Other data sources like PlanetaryComputer (which uses COGs on Microsoft Planetary Computer) support both approaches (download entire COGs and then align locally, or read crops directly from the remote COGs). In this case, ingestion will be faster for dense windows while direct materialization will be faster for sparse windows.

Materialize Stage Configuration

During the materialize stage, items are re-projected and cropped to align with the window. Each item group corresponds to a distinct vector or raster materialized output. For item groups with more than one item, vector data is handled by concatenating vector features, while raster data is handled via a configurable compositing method, e.g. computing a mean composite across items in the group.

Compositing Method

For vector data, non-singleton item groups are handled by concatenating the vector features across items in the group.

Compositing raster data is more complex, and a compositing_method option is provided to control the behavior.
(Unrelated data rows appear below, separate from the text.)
Lemma mstep_resume c c' : mstep c c' → outcome (s_main c') = None →
  ∃ obs, s_obs c' = s_obs c ++ obs ∧ ∀ ans w, resume o ans c (obs ++ w) = resume o ans c' w.
Proof.
  intros Hs Hnd. destruct Hs as [todo Hm Hsig|spec todo Hm Hsig|Hm Hsig|spec todo t p Hm Ha Hp|spec todo t e Hm Ha|since Hm Hf|since e Hm Hf|since r Hm Hf Hr
    |since err Hm|c' Hb|base ps causes tc Hm Hex|since err Hm Hf|since err r Hm Hf]; [..|by apply block_resume|done|done|done]; simpl in *.
  all: eexists; split; [reflexivity|]; intros ans w; unfold resume; rewrite Hm; simpl.
  - destruct todo; simpl; unfold shutdownDuringStartup; by rewrite unmountAll_scripted.
  - by destruct w as [|[|[]| |] w].
  - reflexivity.
  - reflexivity.
  - by rewrite unmountAll_scripted.
  - unfold signalReady. by destruct (decide (o_ReadyFilePath o = "")).
  - rewrite signalReady_file by done. simpl. by rewrite unmountAll_scripted.
  - rewrite signalReady_file by done. by destruct r; simpl.
  - destruct err; simpl; [by rewrite unmountAll_scripted|done].
Qed.

(** The other steps leave run where it is. *)
Lemma own_resume c c' : own c c' → outcome (s_main c') = None →
  ∃ obs, s_obs c' = s_obs c ++ obs ∧ ∀ ans w, resume o ans c (obs ++ w) = resume o ans c' w.
Proof.
  intros Hs Hnd. destruct Hs as [c' Hs|base ps causes tc tc' Hm Ht| | | |t Ht Hl]; [by apply mstep_resume|..].
  all: exists []; split; [simpl; by rewrite ?app_nil_r|]; intros ans w; unfold resume; simpl; by rewrite ?Hm.
Qed.

(** ** The teardown *)

(** A choice of answers, one a point. *)
Lemma choose_answers {B} (b : B) (ps : list point) (rs : list B) : NoDup ps → length rs = length ps →
  ∃ ans : point → B, (∀ j p r, ps !! j = Some p → rs !! j = Some r → ans p = r) ∧ ∀ p, p ∉ ps → ans p = b.
Proof.
  intros Hnd. revert rs. induction Hnd as [|p ps Hp Hnd IH]; intros [|r rs] Hlen; try done; [by exists (λ _, b)|].
  destruct (IH rs ltac:(simpl in Hlen; lia)) as (ans & Hans & Hb).
  exists (λ q, if decide (q = p) then r else ans q). split.
  - intros [|j] q r'; simpl; [intros [= <-] [= <-]; by rewrite decide_True|].
    intros Hq Hr. rewrite decide_False; [by eapply Hans|]. intros ->. apply Hp. by eapply list_elem_of_lookup_2.
  - intros q [Hne Hq]%not_elem_of_cons. rewrite decide_False by done. by apply Hb.
Qed.

(** What unmounting a live point at [dest] can return. *)
Definition can_answer (dest : string) (r : option error) : Prop :=
  ∃ d, r = (unmount (fresh_point dest true) d).1.1 ∧
    match d with DetachAfter t err => kernel dest err | DetachNever => True end.

Lemma reals_lookup ps j : reals ps !! j = (λ p, fresh_point (p_destination p) true) <$> (ps !! j).
Proof. apply list_lookup_fmap. Qed.

Lemma reals_grace ps : Forall (λ p, 0 < grace_of p) (reals ps).
Proof. apply Forall_fmap, Forall_true. intros p. reflexivity. Qed.

Lemma reals_bound ps : Forall (λ p, bound flush p <= 123 * time_Second + flush) (reals ps).
Proof.
  apply Forall_fmap, Forall_true. intros p. unfold bound, writebackDrainTimeout, time_Second. simpl.
  change (grace_of (fresh_point (p_destination p) true)) with (3 * 1000000000). lia.
Qed.

Lemma teardown_collected (Hflush : 0 <= flush) base ps tc :
  NoDup ps → rtc (teardown_step flush quiet kernel base ps) (teardown_init ps) tc → all_exited tc →
  ∃ ans, (∀ p, can_answer (p_destination p) (ans p)) ∧
    collected (reals ps) tc = omap (λ p, unmount_err p <$> ans p) ps.
Proof.
  intros Hnd Hr Hex. unfold teardown_step, teardown_init in Hr.
  pose proof (treachable_inv _ _ _ _ _ Hflush (reals_grace ps) tc Hr) as Hi.
  destruct (list_choice (λ j p r, can_answer (p_destination p) r ∧ tc_pcs tc !! j = Some (GExit r)) ps) as (rs & Hlen & Hrs).
  { intros j p Hp. assert (reals ps !! j = Some (fresh_point (p_destination p) true)) as Hrp by (by rewrite reals_lookup, Hp).
    destruct (exit_of_point _ _ _ (reals_grace ps) tc j _ Hi Hex Hrp eq_refl) as (d & Hd & Hpc & _).
    eexists. split; [|exact Hpc]. exists d. split; [done|]. destruct d as [t err|]; [|done].
    destruct Hd as [_ (q & Hq & Hk)]. by simplify_eq. }
  destruct (choose_answers None ps rs Hnd Hlen) as (ans & Hans & Hnone). exists ans. split.
  { intros p. destruct (decide (p ∈ ps)) as [Hp|Hp]; [|rewrite (Hnone p Hp); by exists DetachNever].
    apply list_elem_of_lookup in Hp as [j Hp]. assert (is_Some (rs !! j)) as [r Hr'] by (apply lookup_lt_is_Some; rewrite Hlen; by eapply lookup_lt_Some).
    rewrite (Hans j p r Hp Hr'). by apply (Hrs j p r). }
  unfold collected. transitivity (omap id ((λ p, unmount_err p <$> ans p) <$> ps)).
  - f_equal. apply list_eq. intros j. rewrite lookup_zip_with, reals_lookup, list_lookup_fmap.
    destruct (ps !! j) as [p|] eqn:Hp; [|done]. simpl.
    assert (is_Some (rs !! j)) as [r Hr'] by (apply lookup_lt_is_Some; rewrite Hlen; by eapply lookup_lt_Some).
    destruct (Hrs j p r Hp Hr') as [_ ->]. rewrite (Hans j p r Hp Hr'). simpl. by destruct r.
  - clear. induction ps as [|p ps IH]; [done|]. csimpl. rewrite IH. by destruct (ans p).
Qed.

(** However it goes, a teardown is never seen later than its bound. *)
Lemma teardown_in_time (Hflush : 0 <= flush) base ps tc :
  rtc (teardown_step flush quiet kernel base ps) (teardown_init ps) tc → 0 <= tc_now tc <= 123 * time_Second + flush.
Proof.
  intros Hr. unfold teardown_step, teardown_init in Hr.
  assert (Forall (λ j, (j < length (reals ps))%nat) (seq 0 (length (reals ps)))) as Ht.
  { apply Forall_forall. intros j Hj%elem_of_seq. lia. }
  assert (0 <= tc_now tc) as H0 by apply (treachable_inv _ _ _ _ _ Hflush (reals_grace ps) tc Hr).
  split; [done|]. clear H0. revert tc Hr. apply (rtc_ind_r (λ tc, tc_now tc <= _)).
  { simpl. unfold time_Second. lia. }
  intros tc tc' Hr Hs IH.
  destruct Hs as [c i j p s g g' s' Hat Hs|c j s s' Hsh Hd|c t Hlt (i & g & Hg & He) Hl Hsp]; [done..|].
  assert (tinv (reals ps) (seq 0 (length (reals ps))) flush (kernel_at kernel ps) (mkT t (tc_shared c) (tc_pcs c))) as Hi.
  { apply (treachable_inv _ _ _ (quiet_at quiet base ps) _ Hflush (reals_grace ps)). eapply rtc_r; [exact Hr|]. eapply ts_tick; eauto. }
  apply (unfinished_horizon _ _ _ (quiet_at quiet base ps) (kernel_at kernel ps) Hflush (reals_grace ps) Ht _ (reals_bound ps) _ Hi).
  intros Hex. pose proof (Forall_lookup_1 _ _ _ _ Hex Hg) as Hx. congruence.
Qed.
(** A call of [rx_helper] takes at most one entry from the script of the bus. *)
Lemma rx_helper_reads_once d read_len is_cnf :
  (length (bus_rx d) <= S (length (bus_rx (fst (fst (rx_helper d read_len is_cnf))))))%nat.
Proof.
  rewrite rx_helper_unfold. cbv zeta.
  destruct (bus_rx d) as [|[| |buf] rest] eqn:Hbus; simpl; try lia.
  destruct (rx_read_state_fields d read_len buf rest) as (_ & _ & _ & _ & _ & Hb1).
  destruct (rx_decode (rx_wsm buf)) as [[wsm computed]|]; simpl.
  - destruct (computed =? read_len); simpl.
    + destruct (rx_check_seqnum_frame wsm (rx_read_state d read_len buf rest)) as (_ & Hb2).
      destruct (rx_release_frame wsm
                  (rx_check_seqnum wsm (rx_read_state d read_len buf rest)) is_cnf)
        as (_ & Hb3).
      rewrite Hb3, Hb2, Hb1. lia.
    + rewrite Hb1. lia.
  - rewrite Hb1. lia.
Qed.

(** X6. [rx_helper] fails with -ENOMEM or -EIO only, and a call that fails
    (allocation, bus read, decryption or length check) leaves
    [tx_buffers_used], both sequence counters and the confirmation count as
    they were and hands nothing to [wsm_handle_rx]. *)
Theorem rx_helper_failure_clean d read_len is_cnf :
  rx_script_wf d ->
  let r := rx_helper d read_len is_cnf in
  snd (fst r) < 0 ->
  (snd (fst r) = - ENOMEM \/ snd (fst r) = - EIO) /\
  tx_buffers_used (fst (fst r)) = tx_buffers_used d /\
  rx_seqnum (fst (fst r)) = rx_seqnum d /\
  tx_seqnum (fst (fst r)) = tx_seqnum d /\
  snd r = is_cnf /\
  handled (fst (fst r)) = handled d.
Proof.
  intros Hwf r Hneg.
  destruct (@rx_helper_outcome d read_len is_cnf Hwf) as (_ & _ & [H | (H & _)]).
  - exact H.
  - fold r in H. lia.
Qed.

(** X7. An indication that passes the length check is handed to
    [wsm_handle_rx] without touching the credits: [tx_buffers_used] and the
    confirmation count stay as they were and no waiter is woken. *)
Theorem rx_indication_keeps_credits d read_len is_cnf buf rest wsm :
  bus_rx d = RxData buf :: rest ->
  rx_decode (rx_wsm buf) = Some (wsm, read_len) ->
  Z.land (id wsm) WMSG_ID_IS_INDICATION <> 0 ->
  let r := rx_helper d read_len is_cnf in
  snd (fst r) = rx_piggyback buf /\
  tx_buffers_used (fst (fst r)) = tx_buffers_used d /\
  snd r = is_cnf /\
  logged (HandleRx wsm) (fst (fst r)) /\
  (logged WakeUpTxBuffersEmpty (fst (fst r)) -> logged WakeUpTxBuffersEmpty d) /\
  (logged WarnCorruptedCounter (fst (fst r)) -> logged WarnCorruptedCounter d).
Proof.
  intros Hbus Hdec Hid r. unfold r.
  rewrite (rx_helper_match d is_cnf Hbus Hdec); simpl.
  destruct (rx_read_state_fields d read_len buf rest) as (_ & _ & Hu1 & _).
  destruct (rx_check_seqnum_fields wsm (rx_read_state d read_len buf rest))
    as (_ & _ & Hu2).
  destruct (rx_release_fields wsm
              (rx_check_seqnum wsm (rx_read_state d read_len buf rest)) is_cnf)
    as (_ & _ & Hu3 & Hc).
  assert (Hcnf : is_confirmation wsm = false)
    by (unfold is_confirmation; apply Z.eqb_neq; exact Hid).
  rewrite Hcnf in Hu3, Hc.
  change (tx_buffers_used (emit ?e ?x)) with (tx_buffers_used x).
  rewrite Hu3, Hu2, Hu1, Hc.
  split; [reflexivity|]. split; [reflexivity|]. split; [reflexivity|].
  split; [apply logged_emit; left; reflexivity|].
  split; rewrite logged_emit, logged_rx_release, logged_rx_check_seqnum,
           logged_rx_read_state; rewrite Hcnf;
    intuition (try discriminate; try congruence).
Qed.

(** X8. After a confirmation that passes the length check,
    [wake_up(&tx_buffers_empty)] has been called exactly when the counter of
    buffers in use has become zero. *)
Theorem rx_wake_up_iff_zero d read_len is_cnf buf rest wsm :
  bus_rx d = RxData buf :: rest ->
  rx_decode (rx_wsm buf) = Some (wsm, read_len) ->
  Z.land (id wsm) WMSG_ID_IS_INDICATION = 0 ->
  let d' := fst (fst (rx_helper d read_len is_cnf)) in
  logged WakeUpTxBuffersEmpty d' <->
  tx_buffers_used d' = 0 \/ logged WakeUpTxBuffersEmpty d.
Proof.
  intros Hbus Hdec Hid d'. unfold d'.
  rewrite (rx_helper_match d is_cnf Hbus Hdec); simpl.
  destruct (rx_read_state_fields d read_len buf rest) as (_ & _ & Hu1 & _).
  destruct (rx_check_seqnum_fields wsm (rx_read_state d read_len buf rest))
    as (_ & _ & Hu2).
  destruct (rx_release_fields wsm
              (rx_check_seqnum wsm (rx_read_state d read_len buf rest)) is_cnf)
    as (_ & _ & Hu3 & _).
  assert (Hcnf : is_confirmation wsm = true)
    by (unfold is_confirmation; apply Z.eqb_eq; exact Hid).
  rewrite Hcnf in Hu3. rewrite Hu2, Hu1 in Hu3.
  change (tx_buffers_used (emit ?e ?x)) with (tx_buffers_used x).
  rewrite Hu3.
  rewrite logged_emit, logged_rx_release, logged_rx_check_seqnum, logged_rx_read_state.
  rewrite Hu2, Hu1, Hcnf.
  intuition (try discriminate; try congruence).
Qed.

Lemma rx_next_ctrl_pump_frame d piggyback :
  pump_frame d (fst (rx_next_ctrl d piggyback)) /\
  klog (fst (rx_next_ctrl d piggyback)) = klog d.
Proof.
  unfold rx_next_ctrl, try_wait_for_completion, pump_frame.
  destruct (negb (Z.land piggyback CTRL_NEXT_LEN_MASK =? 0)); simpl; [tauto|].
  destruct (ctrl_ready d); simpl; tauto.
Qed.

Lemma bh_work_rx_loop_run n :
  forall d i piggyback num_cnf,
    rx_script_wf d ->
    let r := bh_work_rx_loop n d i piggyback num_cnf in
    rx_script_wf (fst (fst r)) /\
    pump_frame d (fst (fst r)) /\
    i <= exit_count (snd (fst r)) <= i + Z.of_nat n /\
    handled (fst (fst r)) = handled d + (exit_count (snd (fst r)) - i) /\
    Z.of_nat (length (bus_rx d)) - Z.of_nat (length (bus_rx (fst (fst r))))
      <= exit_count (snd (fst r)) - i + 1.
Proof.
  induction n as [|n IH]; intros d i piggyback num_cnf Hwf r; unfold r.
  - simpl. split; [exact Hwf|]. split; [apply pump_frame_refl|]. lia.
  - rewrite bh_work_rx_loop_step. cbv zeta.
    destruct (rx_next_ctrl_frame d piggyback) as (_ & Hb0).
    destruct (rx_next_ctrl_pump_frame d piggyback) as (Hf0 & Hl0).
    set (d0 := fst (rx_next_ctrl d piggyback)) in *.
    set (ctrl := snd (rx_next_ctrl d piggyback)).
    assert (Hwf0 : rx_script_wf d0) by (unfold rx_script_wf; rewrite Hb0; exact Hwf).
    assert (Hh0 : handled d0 = handled d) by (unfold handled; rewrite Hl0; reflexivity).
    destruct (Z.land ctrl CTRL_NEXT_LEN_MASK =? 0).
    + simpl. split; [exact Hwf0|]. split; [exact Hf0|]. rewrite Hb0, Hh0. lia.
    + destruct (@rx_helper_outcome d0 (rx_len ctrl) num_cnf Hwf0) as (Hwf1 & Hf1 & Hcase).
      destruct (rx_helper_consumes d0 (rx_len ctrl) num_cnf) as (_ & Hle & Hok).
      pose proof (rx_helper_reads_once d0 (rx_len ctrl) num_cnf) as Honce.
      destruct (snd (fst (rx_helper d0 (rx_len ctrl) num_cnf)) <? 0) eqn:Hneg.
      * simpl. apply Z.ltb_lt in Hneg.
        destruct Hcase as [(_ & _ & _ & _ & _ & Hh) | (Hpos & _)]; [|lia].
        split; [exact Hwf1|]. split; [eapply pump_frame_trans; eassumption|].
        rewrite Hh, Hh0, <- Hb0. lia.
      * apply Z.ltb_ge in Hneg. specialize (Hok Hneg).
        destruct Hcase as [([E | E] & _) | (_ & Hh)];
          [rewrite E in Hneg; unfold ENOMEM in Hneg; lia
          |rewrite E in Hneg; unfold EIO in Hneg; lia|].
        match goal with
        | |- context [bh_work_rx_loop n ?d1 ?i1 ?p1 ?c1] =>
            assert (Hwf2 : rx_script_wf d1)
              by (unfold rx_script_wf; rewrite emit_if_field by reflexivity; exact Hwf1);
            assert (Hf2 : pump_frame (fst (fst (rx_helper d0 (rx_len ctrl) num_cnf))) d1)
              by apply pump_frame_emit_if;
            assert (Hh2 : handled d1 = handled (fst (fst (rx_helper d0 (rx_len ctrl) num_cnf))))
              by (apply handled_emit_if; reflexivity);
            assert (Hb2 : bus_rx d1 = bus_rx (fst (fst (rx_helper d0 (rx_len ctrl) num_cnf))))
              by (rewrite emit_if_field by reflexivity; reflexivity);
            destruct (IH d1 i1 p1 c1 Hwf2) as (Hwf3 & Hf3 & Hi & Hh3 & Hb3)
        end.
        split; [exact Hwf3|].
        split; [eapply pump_frame_trans; [exact Hf0|];
                eapply pump_frame_trans; [exact Hf1|];
                eapply pump_frame_trans; [exact Hf2 | exact Hf3]|].
        rewrite Hh3, Hh2, Hh, Hh0. rewrite Hb2 in Hb3. rewrite <- Hb0. lia.
Qed.

(** X9. The value the receive pump returns is the number of messages it has
    handed to [wsm_handle_rx]; it is at most [max_msg]; the pump reads the bus
    at most once more than that (the read that failed); and it leaves the
    wake-up line, the pending flag of the work and the capabilities alone. *)
Theorem bh_work_rx_accounting d max_msg num_cnf :
  rx_script_wf d ->
  let r := bh_work_rx d max_msg num_cnf in
  0 <= snd (fst r) <= Z.max 0 max_msg /\
  handled (fst (fst r)) = handled d + snd (fst r) /\
  snd (fst r) <= Z.of_nat (length (bus_rx d)) - Z.of_nat (length (bus_rx (fst (fst r))))
              <= snd (fst r) + 1 /\
  pump_frame d (fst (fst r)) /\
  rx_script_wf (fst (fst r)).
Proof.
  intros Hwf r.
  destruct (@bh_work_rx_loop_run (Z.to_nat max_msg) d 0 0 num_cnf Hwf)
    as (Hwf1 & Hf1 & Hi & Hh & Hb).
  destruct (bh_work_rx_loop_consumes (Z.to_nat max_msg) d 0 0 num_cnf) as (_ & Hlow & _).
  unfold r, bh_work_rx.
  destruct (bh_work_rx_loop (Z.to_nat max_msg) d 0 0 num_cnf) as [[d1 e] c].
  simpl in *.
  assert (He : bus_rx (bh_work_rx_end d1 e) = bus_rx d1 /\
               handled (bh_work_rx_end d1 e) = handled d1 /\
               pump_frame d1 (bh_work_rx_end d1 e)).
  { unfold bh_work_rx_end, rx_relatch. destruct e as [i p | i p];
      [split; [reflexivity|]; split; [reflexivity | apply pump_frame_refl]|].
    destruct (negb (Z.land p CTRL_NEXT_LEN_MASK =? 0));
      [|split; [reflexivity|]; split; [reflexivity | apply pump_frame_refl]].
    split; [rewrite emit_if_field by reflexivity; reflexivity|].
    split; [rewrite handled_emit_if by reflexivity; reflexivity|].
    eapply pump_frame_trans; [|apply pump_frame_emit_if].
    unfold pump_frame; simpl; tauto. }
  destruct He as (Hbe & Hhe & Hfe).
  rewrite Hbe, Hhe.
  split; [lia|]. split; [lia|]. split; [lia|].
  split; [eapply pump_frame_trans; eassumption|].
  unfold rx_script_wf. rewrite Hbe. exact Hwf1.
Qed.

End ReceiveOutcomes.

(** ** What the receive pump latches back *)

Section ReceiveRelatch.

Context {K : hif_consts} {B : hwbus_ops} {SL : secure_link}.





End ReceiveRelatch.

(** ** Whole runs of the worker *)

Section WorkerRuns.

Context {K : hif_consts} {B : hwbus_ops} {SL : secure_link}.

(** [device_wakeup] writes the wake-up line and the log only. *)
Lemma device_wakeup_shape d :
  device_wakeup d =
    set_klog (klog (device_wakeup d))
      (set_gpio_wakeup (option_map (fun _ => true) (gpio_wakeup d)) d).
Proof.
  unfold device_wakeup.
  destruct d as [g av nb sc wp cr creg rs ts used q brx btx cfg w lg].
  destruct g as [[|]|]; simpl; try reflexivity.
  unfold wfx_api_older_than; simpl. destruct av as [maj min].
  destruct ((maj <? 1) || (maj =? 1) && (min <? 4)); simpl; destruct cr; reflexivity.
Qed.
By default, compositing_method = FIRST_VALID; for each pixel and band, the value is set based on the first item that is not NODATA at that pixel and band.

The compositing_method can instead be set to MEAN or MEDIAN to compute the mean or median across all items in the group that are not NODATA at that pixel and band.

compositing_method can also be configured as a jsonargparse object (class_path + init_args) to use a custom compositor implementation:

{
  "compositing_method": {
    "class_path": "your.module.YourCompositor",
    "init_args": {
      "...": "..."
    }
  }
}

See Compositors for detailed docs on built-in and custom compositors, including cloud-aware Sentinel-2 ranking compositors and SPATIAL_MOSAIC_TEMPORAL_STACK.

Resampling Method

For raster data, this option configures how resampling should be performed when re-projection is required (i.e., when the native projection of the data source item does not match the window projection). The default is bilinear resampling, but it can be set to "nearest", "cubic", or "cubic_spline" instead.

For data sources with rasters consisting of categorical pixel values, you should use "nearest".